■ **Exercise requirements**: Which lines of the data below include the string "strings"? Return each of them.

#### Dataset entries

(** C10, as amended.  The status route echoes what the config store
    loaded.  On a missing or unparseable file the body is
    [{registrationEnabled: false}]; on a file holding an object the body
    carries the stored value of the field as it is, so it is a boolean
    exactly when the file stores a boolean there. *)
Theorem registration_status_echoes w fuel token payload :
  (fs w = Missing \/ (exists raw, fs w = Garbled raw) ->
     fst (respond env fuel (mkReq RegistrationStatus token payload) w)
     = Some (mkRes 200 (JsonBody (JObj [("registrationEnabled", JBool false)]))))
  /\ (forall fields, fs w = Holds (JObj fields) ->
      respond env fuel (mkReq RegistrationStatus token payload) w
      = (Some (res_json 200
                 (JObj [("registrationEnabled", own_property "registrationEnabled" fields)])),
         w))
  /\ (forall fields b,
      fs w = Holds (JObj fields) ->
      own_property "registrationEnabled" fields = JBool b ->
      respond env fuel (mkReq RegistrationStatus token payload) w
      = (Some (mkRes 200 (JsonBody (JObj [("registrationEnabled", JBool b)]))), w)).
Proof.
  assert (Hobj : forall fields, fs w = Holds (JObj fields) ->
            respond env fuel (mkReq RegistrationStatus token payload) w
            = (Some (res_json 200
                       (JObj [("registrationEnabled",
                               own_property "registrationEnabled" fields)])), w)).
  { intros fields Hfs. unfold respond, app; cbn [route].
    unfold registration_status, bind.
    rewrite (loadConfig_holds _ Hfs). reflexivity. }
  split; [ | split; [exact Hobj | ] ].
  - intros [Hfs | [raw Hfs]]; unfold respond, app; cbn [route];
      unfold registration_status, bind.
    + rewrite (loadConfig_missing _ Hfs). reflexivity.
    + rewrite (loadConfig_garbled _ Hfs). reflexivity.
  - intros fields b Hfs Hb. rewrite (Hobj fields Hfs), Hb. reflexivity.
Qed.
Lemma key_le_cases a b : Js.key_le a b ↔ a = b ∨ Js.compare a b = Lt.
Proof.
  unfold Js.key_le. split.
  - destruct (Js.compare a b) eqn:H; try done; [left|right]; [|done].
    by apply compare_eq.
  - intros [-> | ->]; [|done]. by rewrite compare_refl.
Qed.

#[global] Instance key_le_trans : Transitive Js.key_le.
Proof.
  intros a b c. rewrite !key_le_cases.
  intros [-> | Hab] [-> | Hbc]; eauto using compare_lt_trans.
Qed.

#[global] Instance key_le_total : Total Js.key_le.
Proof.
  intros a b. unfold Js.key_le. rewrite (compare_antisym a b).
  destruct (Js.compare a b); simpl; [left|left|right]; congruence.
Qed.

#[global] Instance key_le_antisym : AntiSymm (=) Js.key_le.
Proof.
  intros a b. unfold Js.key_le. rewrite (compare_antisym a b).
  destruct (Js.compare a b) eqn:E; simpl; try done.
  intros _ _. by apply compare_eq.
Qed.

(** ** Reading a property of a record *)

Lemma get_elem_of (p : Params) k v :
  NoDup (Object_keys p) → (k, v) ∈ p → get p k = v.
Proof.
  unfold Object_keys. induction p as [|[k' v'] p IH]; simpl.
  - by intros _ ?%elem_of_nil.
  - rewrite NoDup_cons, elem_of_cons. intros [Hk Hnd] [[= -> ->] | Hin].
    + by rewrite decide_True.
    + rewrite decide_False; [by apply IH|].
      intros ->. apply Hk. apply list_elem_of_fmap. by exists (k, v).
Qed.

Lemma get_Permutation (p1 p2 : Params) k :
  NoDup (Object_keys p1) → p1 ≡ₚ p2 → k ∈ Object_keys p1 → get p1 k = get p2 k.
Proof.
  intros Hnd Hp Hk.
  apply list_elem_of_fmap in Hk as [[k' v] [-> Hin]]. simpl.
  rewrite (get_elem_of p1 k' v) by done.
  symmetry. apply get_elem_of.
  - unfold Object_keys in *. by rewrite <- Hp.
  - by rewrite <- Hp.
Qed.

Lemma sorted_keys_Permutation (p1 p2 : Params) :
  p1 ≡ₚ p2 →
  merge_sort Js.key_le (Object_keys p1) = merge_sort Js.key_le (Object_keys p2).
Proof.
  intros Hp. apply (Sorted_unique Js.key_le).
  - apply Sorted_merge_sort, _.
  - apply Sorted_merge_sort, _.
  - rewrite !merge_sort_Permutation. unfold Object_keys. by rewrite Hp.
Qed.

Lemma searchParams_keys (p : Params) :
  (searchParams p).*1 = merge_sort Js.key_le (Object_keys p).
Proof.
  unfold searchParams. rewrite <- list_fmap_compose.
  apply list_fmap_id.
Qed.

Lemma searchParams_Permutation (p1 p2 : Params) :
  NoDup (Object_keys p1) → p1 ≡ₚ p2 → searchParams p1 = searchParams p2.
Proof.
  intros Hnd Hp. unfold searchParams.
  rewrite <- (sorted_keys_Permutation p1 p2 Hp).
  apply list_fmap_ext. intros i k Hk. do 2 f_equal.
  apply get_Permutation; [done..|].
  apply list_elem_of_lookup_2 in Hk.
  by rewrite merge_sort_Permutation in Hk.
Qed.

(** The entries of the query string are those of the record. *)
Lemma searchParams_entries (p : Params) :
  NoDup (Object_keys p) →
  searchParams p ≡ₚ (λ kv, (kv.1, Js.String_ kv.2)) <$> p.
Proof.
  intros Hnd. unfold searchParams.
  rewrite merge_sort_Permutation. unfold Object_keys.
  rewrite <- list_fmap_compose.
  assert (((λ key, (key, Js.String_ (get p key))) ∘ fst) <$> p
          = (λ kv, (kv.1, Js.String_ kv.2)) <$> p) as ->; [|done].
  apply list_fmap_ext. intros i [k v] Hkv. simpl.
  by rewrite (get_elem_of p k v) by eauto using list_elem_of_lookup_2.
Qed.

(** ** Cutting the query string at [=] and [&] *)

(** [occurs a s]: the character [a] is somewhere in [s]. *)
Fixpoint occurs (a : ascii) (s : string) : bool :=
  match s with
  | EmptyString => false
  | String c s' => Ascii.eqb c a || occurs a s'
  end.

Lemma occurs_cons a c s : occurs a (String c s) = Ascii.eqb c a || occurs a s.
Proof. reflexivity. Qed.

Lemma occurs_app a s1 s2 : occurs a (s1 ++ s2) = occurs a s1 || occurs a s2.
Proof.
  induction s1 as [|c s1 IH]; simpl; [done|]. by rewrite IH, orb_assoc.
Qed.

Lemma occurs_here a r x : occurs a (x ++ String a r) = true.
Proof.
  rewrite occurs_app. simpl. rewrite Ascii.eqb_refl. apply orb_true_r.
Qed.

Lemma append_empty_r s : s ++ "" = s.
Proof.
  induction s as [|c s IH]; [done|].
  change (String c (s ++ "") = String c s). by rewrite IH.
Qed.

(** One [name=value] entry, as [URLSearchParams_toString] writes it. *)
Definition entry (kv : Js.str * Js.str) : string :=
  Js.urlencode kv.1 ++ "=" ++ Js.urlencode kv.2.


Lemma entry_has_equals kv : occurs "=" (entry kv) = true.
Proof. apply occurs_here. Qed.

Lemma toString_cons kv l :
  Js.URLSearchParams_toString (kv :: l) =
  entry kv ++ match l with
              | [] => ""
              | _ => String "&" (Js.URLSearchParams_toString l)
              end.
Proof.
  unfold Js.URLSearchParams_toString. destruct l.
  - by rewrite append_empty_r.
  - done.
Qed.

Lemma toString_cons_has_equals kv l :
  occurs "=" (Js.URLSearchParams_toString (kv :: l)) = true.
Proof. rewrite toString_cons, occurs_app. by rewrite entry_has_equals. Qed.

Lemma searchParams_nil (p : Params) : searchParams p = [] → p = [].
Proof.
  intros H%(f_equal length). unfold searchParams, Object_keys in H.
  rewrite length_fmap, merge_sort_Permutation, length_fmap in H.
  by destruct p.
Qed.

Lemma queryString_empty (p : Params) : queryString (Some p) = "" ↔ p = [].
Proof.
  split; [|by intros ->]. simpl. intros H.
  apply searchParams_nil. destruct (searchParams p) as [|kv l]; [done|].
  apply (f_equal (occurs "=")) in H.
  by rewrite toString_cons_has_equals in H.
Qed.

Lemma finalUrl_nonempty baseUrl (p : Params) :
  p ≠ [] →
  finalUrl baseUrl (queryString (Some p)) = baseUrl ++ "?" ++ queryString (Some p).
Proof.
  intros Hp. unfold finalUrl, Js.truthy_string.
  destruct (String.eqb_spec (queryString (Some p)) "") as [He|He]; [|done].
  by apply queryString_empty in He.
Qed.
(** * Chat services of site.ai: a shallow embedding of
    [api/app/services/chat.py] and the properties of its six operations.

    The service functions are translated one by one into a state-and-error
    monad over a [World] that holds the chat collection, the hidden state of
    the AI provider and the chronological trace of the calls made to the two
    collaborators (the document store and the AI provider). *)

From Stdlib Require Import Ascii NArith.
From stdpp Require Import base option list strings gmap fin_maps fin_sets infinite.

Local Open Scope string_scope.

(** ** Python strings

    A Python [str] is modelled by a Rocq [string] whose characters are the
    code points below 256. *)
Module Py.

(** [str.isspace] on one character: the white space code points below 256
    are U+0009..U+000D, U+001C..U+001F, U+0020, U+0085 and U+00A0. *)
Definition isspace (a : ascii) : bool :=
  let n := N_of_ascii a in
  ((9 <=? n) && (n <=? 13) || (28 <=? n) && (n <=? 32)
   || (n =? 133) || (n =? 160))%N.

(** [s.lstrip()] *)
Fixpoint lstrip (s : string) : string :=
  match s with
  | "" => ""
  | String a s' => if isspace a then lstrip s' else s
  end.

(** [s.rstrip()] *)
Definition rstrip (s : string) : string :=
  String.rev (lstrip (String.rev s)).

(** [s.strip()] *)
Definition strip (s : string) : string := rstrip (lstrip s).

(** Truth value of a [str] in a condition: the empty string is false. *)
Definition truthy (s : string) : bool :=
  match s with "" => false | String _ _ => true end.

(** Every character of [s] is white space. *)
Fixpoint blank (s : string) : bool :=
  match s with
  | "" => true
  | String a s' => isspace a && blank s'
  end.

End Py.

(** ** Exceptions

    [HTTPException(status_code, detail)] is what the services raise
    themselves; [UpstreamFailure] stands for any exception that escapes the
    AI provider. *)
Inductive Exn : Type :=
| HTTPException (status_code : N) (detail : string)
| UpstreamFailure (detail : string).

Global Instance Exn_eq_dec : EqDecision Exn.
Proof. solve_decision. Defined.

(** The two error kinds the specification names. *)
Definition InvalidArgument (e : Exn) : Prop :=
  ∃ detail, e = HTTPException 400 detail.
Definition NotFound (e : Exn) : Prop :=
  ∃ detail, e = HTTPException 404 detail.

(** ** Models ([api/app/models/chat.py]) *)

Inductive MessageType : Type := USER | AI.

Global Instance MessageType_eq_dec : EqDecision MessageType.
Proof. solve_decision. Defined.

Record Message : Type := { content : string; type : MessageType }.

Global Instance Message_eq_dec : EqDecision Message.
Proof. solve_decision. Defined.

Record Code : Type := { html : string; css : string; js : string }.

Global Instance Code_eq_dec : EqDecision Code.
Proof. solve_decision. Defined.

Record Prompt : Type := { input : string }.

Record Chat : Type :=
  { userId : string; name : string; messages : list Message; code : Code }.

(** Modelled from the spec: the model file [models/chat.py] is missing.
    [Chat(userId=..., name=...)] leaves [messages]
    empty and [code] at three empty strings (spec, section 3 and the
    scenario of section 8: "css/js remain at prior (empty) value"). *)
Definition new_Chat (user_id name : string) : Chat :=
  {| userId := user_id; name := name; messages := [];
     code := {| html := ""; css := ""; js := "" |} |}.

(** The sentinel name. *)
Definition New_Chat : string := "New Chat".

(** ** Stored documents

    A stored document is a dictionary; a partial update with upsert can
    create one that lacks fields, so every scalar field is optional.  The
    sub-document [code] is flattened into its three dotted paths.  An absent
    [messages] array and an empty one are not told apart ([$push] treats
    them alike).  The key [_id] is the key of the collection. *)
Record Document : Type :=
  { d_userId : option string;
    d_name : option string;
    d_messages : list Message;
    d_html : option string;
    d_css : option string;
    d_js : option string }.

########

■ **Result for this task**:
From stdpp Require Import base option list strings gmap fin_maps fin_sets infinite.
(** ** Python strings
    empty and [code] at three empty strings (spec, section 3 and the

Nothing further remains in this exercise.